3. (a) (1 pt) Explain what mutually exclusive events are.
(b) (1 pt) Explain what independent events are.
(c) (2 pts) Give an example of two events that independent but are not mutually exclusive. Justify your answer.
4. (a) (1 pt) Fill in the missing probability for the following discrete random variable:
x / 3 / 6 / 9 / 10 / 12P(x) / .10 / .15 / .25 / ? / .11
? = .
(b) The number of cars per household in a small town is given by
Cars 0123
Households 20 280 75 25
(i) (3 pts) Make a probability distribution for x where x represents the number of cars per household in this small town.
Cars (x)P(x)
(ii) (5 pts) Find the mean and standard deviation for the random variable in (i)
(iii) (1 pts) What is the average number of cars per household in that small town? Explain what you mean by average.

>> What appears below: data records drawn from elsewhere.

(* ===== verification/HttpTogether.v ===== *)
(** * The client and the server together

    What [HttpClient::request] sends is a request that [handleRequest] accepts, and a
    client and a server at the two ends of a connection agree on every exchange. *)
From Stdlib Require Import ZArith Lia.
From stdpp Require Import base tactics list numbers strings gmap.
From S2P Require Import Prelude AptList AptListTheorems Apt Http HttpRead HttpServe HttpTheorems HttpSession HttpKeep.
Open Scope Z_scope.

(** ** The request that the client sends *)

Definition method_text (m : HttpMethodType) : str :=
  match m with GET => c_str "GET" | HEAD => c_str "HEAD" | POST => c_str "POST" | INVALID => [] end.
(** The value of the field [Connection]. *)
Definition con_text (c : HttpConnectionType) : str :=
  match c with CLOSE => c_str "close" | KEEP_ALIVE => c_str "keep-alive" end.
Definition client_fields (host : str) (c : HttpConnectionType) : list (str * str) :=
  [(c_str "Host", cstr host); (CONNECTION, con_text c); (c_str "User-Agent", c_str "curl/7.81.0"); (c_str "Accept", c_str "*/*")].
(** The path without its terminator. *)
Definition path_text (p : str) : str := take (length p - 1) p.
(** A transfer as the server sees it. *)
Definition exchange_of (host : str) (d : transfer) : exchange :=
  MkExchange (method_text (d_method d)) (path_text (d_path d)) (c_str "HTTP/1.1") (client_fields host (d_con d)) [].

(** A host name and a path that fit a head. *)
Record good_target (host : str) (d : transfer) (fuel : nat) : Prop := {
  gt_host : line_ok (cstr host);
  gt_host_start : hd_error (cstr host) <> Some 32;
  gt_path : token (path_text (d_path d));
  gt_line : line_ok (path_text (d_path d));
  gt_fuel : (100 + length (cstr host) + length (d_path d) < fuel)%nat;
}.

Lemma line_ok_app a b : line_ok a -> line_ok b -> line_ok (a ++ b).
Proof. intros [A1 A2] [B1 B2]. split; by apply Forall_app. Qed.

Lemma request_is_head host d fuel : good_download d fuel -> d_request host d = x_head (exchange_of host d).
Proof.
  intros [Hm Hp _ _ _]. unfold d_request, request_text, client_produce. rewrite Hp.
  unfold x_head, exchange_of, head_text, fields_text, client_fields, line_text, field_line, first_line, path_text, ops_bytes.
  cbn [x_method x_path x_version x_fields]. rewrite !fmap_cons, !fmap_nil.
  destruct (d_method d); try done; destruct (d_con d); cbn [method_name bind_out fmap list_fmap concat op_bytes fst snd method_text con_text];
    repeat rewrite ?app_nil_r, <-?app_assoc, <-?app_comm_cons; reflexivity.
Qed.

Lemma con_text_facts c :
  line_ok (con_text c) /\ hd_error (con_text c) <> Some 32 /\ (length (con_text c) <= 10)%nat /\ connFromString (con_text c) = c.
Proof. destruct c; (split; [check_line|]); (split; [done|]); (split; [simpl; lia|done]). Qed.

Lemma client_field_ok k v : line_ok k -> k <> [] -> Forall (fun c => c <> 58 /\ c <> 0) k -> (length k < 63)%nat ->
  line_ok v -> hd_error v <> Some 32 -> field_ok (k, v).
Proof.
  intros. split; [|done]. apply line_ok_app; [done|]. apply line_ok_app; [check_line|done].
Qed.

Lemma client_fields_ok host c : line_ok (cstr host) -> hd_error (cstr host) <> Some 32 -> Forall field_ok (client_fields host c).
Proof.
  intros Hh Hs. destruct (con_text_facts c) as (Hc & Hcs & _). unfold client_fields.
  repeat (apply Forall_cons; split); try apply Forall_nil_2; (apply client_field_ok;
    [check_line | done | by apply (bool_decide_unpack _) | simpl; lia | first [done|check_line] | done]).
Qed.

(** The server finds the fields it looks for: no length, and the connection. *)
Lemma client_fields_table host c :
  get_field (head_table (client_fields host c)) CONNECTION = con_text c /\
  content_length (head_table (client_fields host c)) = Done 0.
Proof.
  assert (head_table (client_fields host c) = <[CONNECTION := con_text c]> empty_table) as ->.
  { unfold head_table, client_fields. cbn [foldl].
    assert (set_known empty_table (c_str "Host", cstr host) = empty_table) as -> by done.
    assert (set_known empty_table (CONNECTION, con_text c) = <[CONNECTION := con_text c]> empty_table) as -> by done.
    by destruct c. }
  split; [by rewrite get_insert|]. by destruct c.
Qed.

Lemma exchange_good host d fuel : d_method d <> INVALID -> good_target host d fuel -> good_exchange (exchange_of host d) fuel.
Proof.
  intros Hm [Hh Hs Hp Hl Hf]. destruct (con_text_facts (d_con d)) as (_ & _ & Hc & _).
  assert (length (path_text (d_path d)) <= length (d_path d))%nat as Hlp by (unfold path_text; rewrite length_take; lia).
  assert (length (method_text (d_method d)) <= 4)%nat as Hlm by (destruct (d_method d); simpl; lia).
  split; cbn [exchange_of x_method x_path x_version x_fields x_body].
  - split; [destruct (d_method d); done || check_token | done | | by apply client_fields_ok |].
    + unfold first_line. apply line_ok_app; [destruct (d_method d); check_line|]. apply (line_ok_app [32]); [check_line|].
      apply line_ok_app; [done|]. apply (line_ok_app [32]); check_line.
    + split; [|split; [simpl; lia|]].
      * unfold first_line. rewrite length_app. simpl. rewrite length_app. simpl. lia.
      * unfold client_fields. repeat (apply Forall_cons; split); try apply Forall_nil_2;
          unfold field_line; cbn [fst snd]; rewrite !length_app; simpl; lia.
  - by destruct (d_method d).
  - apply client_fields_table.
  - simpl. lia.
Qed.

(** ** Both ends *)

Section Together.
Context {HS : Type} (handler : HttpHandler HS) (seat : list Z -> HS -> HS) (ssize : Z) (host : str).
Hypothesis seat_nil : forall h, seat [] h = h.

(** The handler of the server answers every request with the response of its transfer, and
    closes the connection with an exchange that the client does not keep. *)
Fixpoint serves (ds : list transfer) (h : HS) : Prop :=
  match ds with
  | [] => True
  | d :: ds =>
      let '(ops, h') := produce handler (x_received handler seat (exchange_of host d) h) in
      ops_bytes ops = d_response d /\ Forall (op_fits ssize) ops /\
      connectionClosed handler h' = negb (d_kept d) /\ serves ds h'
  end.

(** A conversation: only the last exchange closes the connection, and it does. *)
Definition conversation (ds : list transfer) : Prop := all_kept ds /\ exists d, last ds = Some d /\ d_kept d = false.

Lemma conversation_next d ds : ds <> [] -> conversation (d :: ds) -> d_kept d = true /\ conversation ds.
Proof.
  intros Hne [[Hd Hk] (d' & Hl & Hc)]. split; [by apply Hd|]. split; [done|]. exists d'. by destruct ds.
Qed.

Lemma serves_session ds : forall h, conversation ds -> serves ds h ->
  (session handler seat (exchange_of host <$> ds) h).1 = concat (d_response <$> ds) /\
  session_fits handler seat ssize (exchange_of host <$> ds) h.
Proof.
  induction ds as [|d ds IH]; intros h Hconv Hs; [destruct Hconv as [_ (d & Hl & _)]; discriminate|].
  rewrite !fmap_cons. cbn [session session_fits serves concat] in *.
  destruct (produce handler (x_received handler seat (exchange_of host d) h)) as [ops h1]. destruct Hs as (Hb & Hf & Hc & Hs).
  destruct (decide (ds = [])) as [->|Hne].
  - destruct Hconv as [_ (d' & [= ->] & Hk)]. rewrite Hc, Hk. cbn. by rewrite app_nil_r.
  - destruct (conversation_next _ _ Hne Hconv) as [Hk Hconv']. rewrite Hk in Hc. cbn [negb] in Hc. rewrite Hc.
    destruct (IH h1 Hconv' Hs) as [E Hfit]. destruct (session _ _ _ h1) as [bs h2]. cbn [fst] in *. by rewrite Hb, E.
Qed.

(** The messages that the server reads are the requests. *)
Lemma exchange_messages ds fuel : Forall (fun d => good_download d fuel) ds ->
  concat (x_messages <$> (exchange_of host <$> ds)) = d_request host <$> ds.
Proof.
  induction 1 as [|d ds Hd _ IH]; [done|]. rewrite !fmap_cons. cbn [concat]. rewrite IH, (request_is_head host d fuel Hd). done.
Qed.
End Together.

(** The client's end of a conversation. *)
Lemma run_conversation {H S : Type} {sock : SocketOps S} {laws : SocketLaws S} size (client_consume : list Z -> H -> bool * H) eat
    connect host fuel ds cl (s : S) :
  0 < size ->
  (forall bs h, client_consume bs h = (true, eat bs h)) -> (forall a b h, eat (a ++ b) h = eat b (eat a h)) -> (forall h, eat [] h = h) ->
  Forall (fun d => good_download d fuel) ds -> conversation ds -> request_socket connect cl = (true, s) -> awaits (d_response <$> ds) s ->
  exists cl', run_requests size client_consume connect host fuel ds cl = Done (replicate (length ds) 0, cl') /\
    output (socket (cl_conn cl')) = output s ++ concat (d_request host <$> ds) /\
    cl_handler cl' = eat (concat (d_body <$> ds)) (cl_handler cl) /\ connected cl' = false /\ closing cl'.
Proof.
  intros Hs C1 C2 C3 Hg [Hk (dl & Hl & Hc)] Hr Ha. destruct ds as [|d ds]; [done|].
  destruct (run_requests_spec size Hs client_consume eat C1 C2 C3 connect host fuel ds d cl s Hg Hk Hr Ha) as (cl' & E & Ho & Hh & Hcon & Hcl).
  rewrite Hl in Hcon. cbn in Hcon. rewrite Hc in Hcon. exists cl'. split; [exact E|]. split; [done|]. split; [done|]. split; [done|]. by apply Hcl.
Qed.

Lemma conversation_good host fuel ds : Forall (fun d => good_download d fuel /\ good_target host d fuel) ds ->
  Forall (fun d => good_download d fuel) ds /\ Forall (fun x => good_exchange x fuel) (exchange_of host <$> ds).
Proof.
  intros Hg. split; [by apply Forall_and in Hg as [? _]|]. apply Forall_fmap. eapply Forall_impl; [exact Hg|].
  intros x [[Hm _ _ _ _] Ht]. by apply exchange_good.
Qed.


(** ** A run *)

(** A server that sends the number of the request, and closes the connection when the
    client asks for it. *)
Definition numbered (n : nat) : list Z :=
  head_text (c_str "HTTP/1.1") (c_str "200") (c_str "OK") [(CONTENT_LENGTH, c_str "5")] ++ c_str "hell" ++ [48 + Z.of_nat n].
Definition numbering : HttpHandler (nat * HttpConnectionType) :=
  MkHandler (fun _ _ con h => (Datatypes.S h.1, con)) (fun _ h => (true, h)) (fun h => ([SWrite (numbered h.1)], h))
    (fun h => match h.2 with CLOSE => true | KEEP_ALIVE => false end).
Definition numbered_transfer (is_last : bool) (n : nat) : transfer :=
  MkDownload GET [47; 0] is_last (c_str "HTTP/1.1") (c_str "OK") [(CONTENT_LENGTH, c_str "5")] (c_str "hell" ++ [48 + Z.of_nat n]).
Definition demo_transfers : list transfer := [numbered_transfer false 1; numbered_transfer true 2].
Definition demo_host : str := c_str "example.org".

Lemma demo_transfers_good : Forall (fun d => good_download d 200 /\ good_target demo_host d 200) demo_transfers.
Proof.
  destruct (demo_download_good false) as [H1 H2 [G1 G2 G3 G4 (F1 & F2 & F3)] H4 H5].
  assert (forall l k, good_download (numbered_transfer l k) 200 /\ good_target demo_host (numbered_transfer l k) 200) as H.
  { intros l k. split.
    - split; [done|done| |by vm_compute|simpl; lia]. split; [done|done|done|done|].
      split; [simpl; lia|]. split; [simpl; lia|]. eapply Forall_impl; [exact F3|]. intros f Hf. simpl in Hf |- *. lia.
    - split; [check_line|done|check_token|check_line|simpl; lia]. }
  repeat (apply Forall_cons; split; [apply H|]). by apply Forall_nil_2.
Qed.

5. Suppose a baseball player has a batting average of 0.280 (the probability of getting a hit at an at-bat). Suppose the player had 12 at-bats in a weekend series.
(a) (2 pts) What is the probability that the player had no hits?
(b) (2 pts) What is the probability that the player had exactly one hit?
(c) (2 pts) What is the probability that the player had 2 or more hits?
(d) (4 pts) Find the mean and standard deviation for the number of hits the player will get in 400 at-bats.
6. Suppose the distribution of weights of adult male American Landrace pigs is normally distributed with a mean of 480 lbs and standard deviation of 55 lbs.
(a) (2 pts) What weight is at the 90th percentile?
(b) (2 pts) What proportion of adult male American Landrace pigs weigh between 500 lbs and 600 lbs?
(c) (2 pts) What proportion of adult male American Landrace pigs weigh less than 600 lbs?
(d) (2 pts) What proportion of adult male American Landrace pigs weigh more than 600 lbs?
(e) (2 pts) Find an interval whose center is the mean, and which contains 99% of the adult male
American Landrace pigs weights. Hint: first find a z-interval so that 99% of normal curve
lies between –z and z.
7. Alaska Airlines has found that 92% of people with tickets will show up for their Friday afternoon flight from Seattle to Ontario. Suppose that there are 185 passengers holding tickets for this flight, and the jet can carry 178 passengers, and that the decisions of passengers to show up are independent of one another.
(a) (2 pts) Verify that the normal approximation of the binomial distribution can be used for this problem.
(b) (3 pts) What is the probability that 178 or fewer passengers will show up for the flight (i.e., all passengers who show up will receive a seat)?